[Stored data entries]
════

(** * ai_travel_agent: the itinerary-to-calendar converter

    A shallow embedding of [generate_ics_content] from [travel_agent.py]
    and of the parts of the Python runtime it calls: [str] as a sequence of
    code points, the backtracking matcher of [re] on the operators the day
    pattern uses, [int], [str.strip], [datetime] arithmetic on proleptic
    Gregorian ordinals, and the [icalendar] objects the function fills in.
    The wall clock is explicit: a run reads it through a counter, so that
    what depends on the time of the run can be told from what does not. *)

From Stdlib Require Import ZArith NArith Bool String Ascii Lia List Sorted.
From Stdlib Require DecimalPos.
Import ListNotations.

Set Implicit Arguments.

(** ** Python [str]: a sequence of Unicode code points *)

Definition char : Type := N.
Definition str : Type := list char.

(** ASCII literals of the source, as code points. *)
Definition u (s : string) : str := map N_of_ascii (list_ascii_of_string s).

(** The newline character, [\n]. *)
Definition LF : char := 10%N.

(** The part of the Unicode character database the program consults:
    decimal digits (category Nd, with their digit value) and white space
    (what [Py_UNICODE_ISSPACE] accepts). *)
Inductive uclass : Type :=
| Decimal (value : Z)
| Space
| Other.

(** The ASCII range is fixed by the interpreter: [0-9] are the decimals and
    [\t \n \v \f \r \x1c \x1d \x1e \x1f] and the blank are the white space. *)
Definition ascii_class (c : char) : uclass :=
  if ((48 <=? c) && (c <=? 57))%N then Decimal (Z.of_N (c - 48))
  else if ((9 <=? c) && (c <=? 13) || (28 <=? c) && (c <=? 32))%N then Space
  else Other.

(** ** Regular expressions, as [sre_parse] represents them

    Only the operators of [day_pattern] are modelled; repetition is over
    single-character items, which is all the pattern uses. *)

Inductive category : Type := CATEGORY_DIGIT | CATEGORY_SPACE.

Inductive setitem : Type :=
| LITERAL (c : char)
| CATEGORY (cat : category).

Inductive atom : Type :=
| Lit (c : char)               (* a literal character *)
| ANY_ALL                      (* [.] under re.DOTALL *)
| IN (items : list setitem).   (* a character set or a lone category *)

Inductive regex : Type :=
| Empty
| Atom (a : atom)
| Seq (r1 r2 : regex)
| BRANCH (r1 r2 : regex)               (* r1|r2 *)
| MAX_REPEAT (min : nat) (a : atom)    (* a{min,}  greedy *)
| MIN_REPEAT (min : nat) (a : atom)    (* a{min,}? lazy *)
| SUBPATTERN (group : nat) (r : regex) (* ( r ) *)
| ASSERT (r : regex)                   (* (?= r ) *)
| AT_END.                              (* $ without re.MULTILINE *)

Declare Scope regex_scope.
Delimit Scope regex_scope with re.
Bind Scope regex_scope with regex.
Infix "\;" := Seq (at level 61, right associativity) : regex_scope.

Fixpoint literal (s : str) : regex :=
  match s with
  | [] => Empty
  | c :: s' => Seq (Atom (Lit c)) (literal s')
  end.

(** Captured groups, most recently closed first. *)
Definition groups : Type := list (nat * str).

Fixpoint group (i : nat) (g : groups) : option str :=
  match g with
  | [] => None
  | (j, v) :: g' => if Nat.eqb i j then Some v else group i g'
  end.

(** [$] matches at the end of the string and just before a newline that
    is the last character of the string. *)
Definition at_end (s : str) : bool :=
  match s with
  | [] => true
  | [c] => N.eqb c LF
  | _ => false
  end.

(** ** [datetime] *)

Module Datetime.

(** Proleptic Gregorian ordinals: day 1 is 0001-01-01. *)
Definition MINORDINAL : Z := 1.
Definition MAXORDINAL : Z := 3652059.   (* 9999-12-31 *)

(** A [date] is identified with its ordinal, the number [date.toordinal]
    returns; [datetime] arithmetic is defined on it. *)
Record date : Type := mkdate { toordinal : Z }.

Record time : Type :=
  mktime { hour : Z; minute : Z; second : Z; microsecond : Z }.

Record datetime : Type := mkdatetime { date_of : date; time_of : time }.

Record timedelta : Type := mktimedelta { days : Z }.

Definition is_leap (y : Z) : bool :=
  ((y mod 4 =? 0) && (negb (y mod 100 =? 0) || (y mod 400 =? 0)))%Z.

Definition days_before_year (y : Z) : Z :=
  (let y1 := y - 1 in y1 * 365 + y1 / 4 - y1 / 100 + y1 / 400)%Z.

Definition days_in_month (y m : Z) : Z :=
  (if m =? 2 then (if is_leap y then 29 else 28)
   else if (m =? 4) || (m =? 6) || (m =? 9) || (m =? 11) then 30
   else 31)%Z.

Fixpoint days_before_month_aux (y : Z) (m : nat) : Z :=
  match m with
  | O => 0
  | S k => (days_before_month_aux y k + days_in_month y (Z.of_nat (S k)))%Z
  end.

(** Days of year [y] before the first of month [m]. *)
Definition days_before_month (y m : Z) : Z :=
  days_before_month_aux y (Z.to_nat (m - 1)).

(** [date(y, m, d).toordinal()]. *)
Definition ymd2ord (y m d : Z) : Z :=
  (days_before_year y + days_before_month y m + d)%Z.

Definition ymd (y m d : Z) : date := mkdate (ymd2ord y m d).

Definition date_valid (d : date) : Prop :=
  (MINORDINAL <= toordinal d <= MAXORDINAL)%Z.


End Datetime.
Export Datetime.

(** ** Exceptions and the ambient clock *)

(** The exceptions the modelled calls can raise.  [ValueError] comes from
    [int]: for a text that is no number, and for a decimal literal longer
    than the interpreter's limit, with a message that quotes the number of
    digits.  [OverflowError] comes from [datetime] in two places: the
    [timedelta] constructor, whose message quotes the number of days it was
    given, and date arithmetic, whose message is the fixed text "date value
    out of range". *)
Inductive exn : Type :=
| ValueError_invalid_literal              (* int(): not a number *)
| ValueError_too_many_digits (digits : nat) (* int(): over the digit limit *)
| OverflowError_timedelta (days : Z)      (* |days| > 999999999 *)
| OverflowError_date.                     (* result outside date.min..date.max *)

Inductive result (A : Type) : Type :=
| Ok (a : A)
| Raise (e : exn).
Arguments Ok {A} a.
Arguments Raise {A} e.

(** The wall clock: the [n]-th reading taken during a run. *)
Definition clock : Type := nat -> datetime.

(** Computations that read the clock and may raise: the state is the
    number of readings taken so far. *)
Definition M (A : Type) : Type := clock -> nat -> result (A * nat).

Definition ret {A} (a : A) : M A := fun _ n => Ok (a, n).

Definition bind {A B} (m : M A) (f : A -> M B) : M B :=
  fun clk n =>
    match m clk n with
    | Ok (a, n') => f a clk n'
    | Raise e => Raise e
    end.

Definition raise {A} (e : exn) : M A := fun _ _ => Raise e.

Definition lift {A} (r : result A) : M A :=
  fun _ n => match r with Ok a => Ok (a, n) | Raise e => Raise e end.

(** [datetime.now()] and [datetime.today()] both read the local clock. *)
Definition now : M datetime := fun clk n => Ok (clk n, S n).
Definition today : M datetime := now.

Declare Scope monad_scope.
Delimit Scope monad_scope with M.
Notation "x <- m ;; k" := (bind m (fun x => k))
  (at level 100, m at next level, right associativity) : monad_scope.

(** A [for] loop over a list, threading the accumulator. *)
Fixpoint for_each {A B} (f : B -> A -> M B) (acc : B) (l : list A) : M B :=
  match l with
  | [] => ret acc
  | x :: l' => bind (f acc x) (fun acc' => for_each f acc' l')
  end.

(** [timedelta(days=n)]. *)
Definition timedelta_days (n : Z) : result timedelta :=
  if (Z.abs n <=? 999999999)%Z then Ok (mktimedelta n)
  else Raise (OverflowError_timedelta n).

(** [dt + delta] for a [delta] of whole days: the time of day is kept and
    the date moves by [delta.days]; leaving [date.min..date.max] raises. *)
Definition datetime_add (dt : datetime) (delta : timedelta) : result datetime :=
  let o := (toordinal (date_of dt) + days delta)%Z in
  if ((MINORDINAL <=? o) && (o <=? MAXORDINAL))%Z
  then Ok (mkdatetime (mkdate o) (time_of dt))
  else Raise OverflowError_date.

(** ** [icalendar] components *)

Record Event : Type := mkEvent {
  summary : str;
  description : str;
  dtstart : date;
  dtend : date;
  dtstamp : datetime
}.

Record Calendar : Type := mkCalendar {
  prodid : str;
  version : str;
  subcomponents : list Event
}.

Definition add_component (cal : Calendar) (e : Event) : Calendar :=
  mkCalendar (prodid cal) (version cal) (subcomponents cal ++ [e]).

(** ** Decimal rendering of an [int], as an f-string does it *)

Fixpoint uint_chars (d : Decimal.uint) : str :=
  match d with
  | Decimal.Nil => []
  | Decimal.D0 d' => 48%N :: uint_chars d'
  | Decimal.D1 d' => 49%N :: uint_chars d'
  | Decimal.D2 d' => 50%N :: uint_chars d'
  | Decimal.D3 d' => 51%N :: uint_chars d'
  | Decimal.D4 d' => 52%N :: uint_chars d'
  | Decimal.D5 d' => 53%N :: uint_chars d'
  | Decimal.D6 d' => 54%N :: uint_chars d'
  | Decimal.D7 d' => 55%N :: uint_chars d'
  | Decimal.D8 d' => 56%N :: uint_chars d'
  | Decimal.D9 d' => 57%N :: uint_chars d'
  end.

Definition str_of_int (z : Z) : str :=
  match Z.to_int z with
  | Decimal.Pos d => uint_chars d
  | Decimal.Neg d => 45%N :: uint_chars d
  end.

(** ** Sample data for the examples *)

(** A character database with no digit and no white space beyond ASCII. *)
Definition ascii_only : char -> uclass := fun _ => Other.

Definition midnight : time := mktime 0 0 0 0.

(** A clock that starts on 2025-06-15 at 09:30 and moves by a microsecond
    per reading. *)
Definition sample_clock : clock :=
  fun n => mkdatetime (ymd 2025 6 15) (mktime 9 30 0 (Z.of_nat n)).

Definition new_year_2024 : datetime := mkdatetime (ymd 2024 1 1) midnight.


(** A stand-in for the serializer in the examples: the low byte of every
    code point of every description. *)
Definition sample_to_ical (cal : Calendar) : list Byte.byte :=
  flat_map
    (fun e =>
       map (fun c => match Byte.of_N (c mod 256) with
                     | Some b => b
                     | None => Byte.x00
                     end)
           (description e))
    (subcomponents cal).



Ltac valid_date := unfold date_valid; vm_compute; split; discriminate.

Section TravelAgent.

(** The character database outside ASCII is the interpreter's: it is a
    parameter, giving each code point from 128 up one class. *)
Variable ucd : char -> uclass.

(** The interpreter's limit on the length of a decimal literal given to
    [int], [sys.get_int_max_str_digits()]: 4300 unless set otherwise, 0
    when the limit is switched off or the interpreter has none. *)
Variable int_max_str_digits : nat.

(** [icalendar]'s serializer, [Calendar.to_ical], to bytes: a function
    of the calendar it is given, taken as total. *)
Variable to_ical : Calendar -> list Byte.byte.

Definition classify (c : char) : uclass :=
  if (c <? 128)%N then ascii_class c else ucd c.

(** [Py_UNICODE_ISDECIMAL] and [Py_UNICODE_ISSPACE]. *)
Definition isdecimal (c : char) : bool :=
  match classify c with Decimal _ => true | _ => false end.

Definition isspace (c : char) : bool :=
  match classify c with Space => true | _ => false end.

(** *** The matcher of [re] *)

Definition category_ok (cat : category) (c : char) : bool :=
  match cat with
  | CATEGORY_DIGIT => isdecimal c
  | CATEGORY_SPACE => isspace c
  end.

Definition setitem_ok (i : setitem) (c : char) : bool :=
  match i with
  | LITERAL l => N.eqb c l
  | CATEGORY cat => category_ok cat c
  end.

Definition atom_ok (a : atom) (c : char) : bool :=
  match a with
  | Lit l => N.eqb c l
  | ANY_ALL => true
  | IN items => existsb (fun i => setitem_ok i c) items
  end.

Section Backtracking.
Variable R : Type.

════

The task
Nothing but the lines from the start of the data above through the line with "and of the parts" should appear in your answer, copied exactly.

Exercise answer
(** * ai_travel_agent: the itinerary-to-calendar converter

    A shallow embedding of [generate_ics_content] from [travel_agent.py]
    and of the parts of the Python runtime it calls: [str] as a sequence of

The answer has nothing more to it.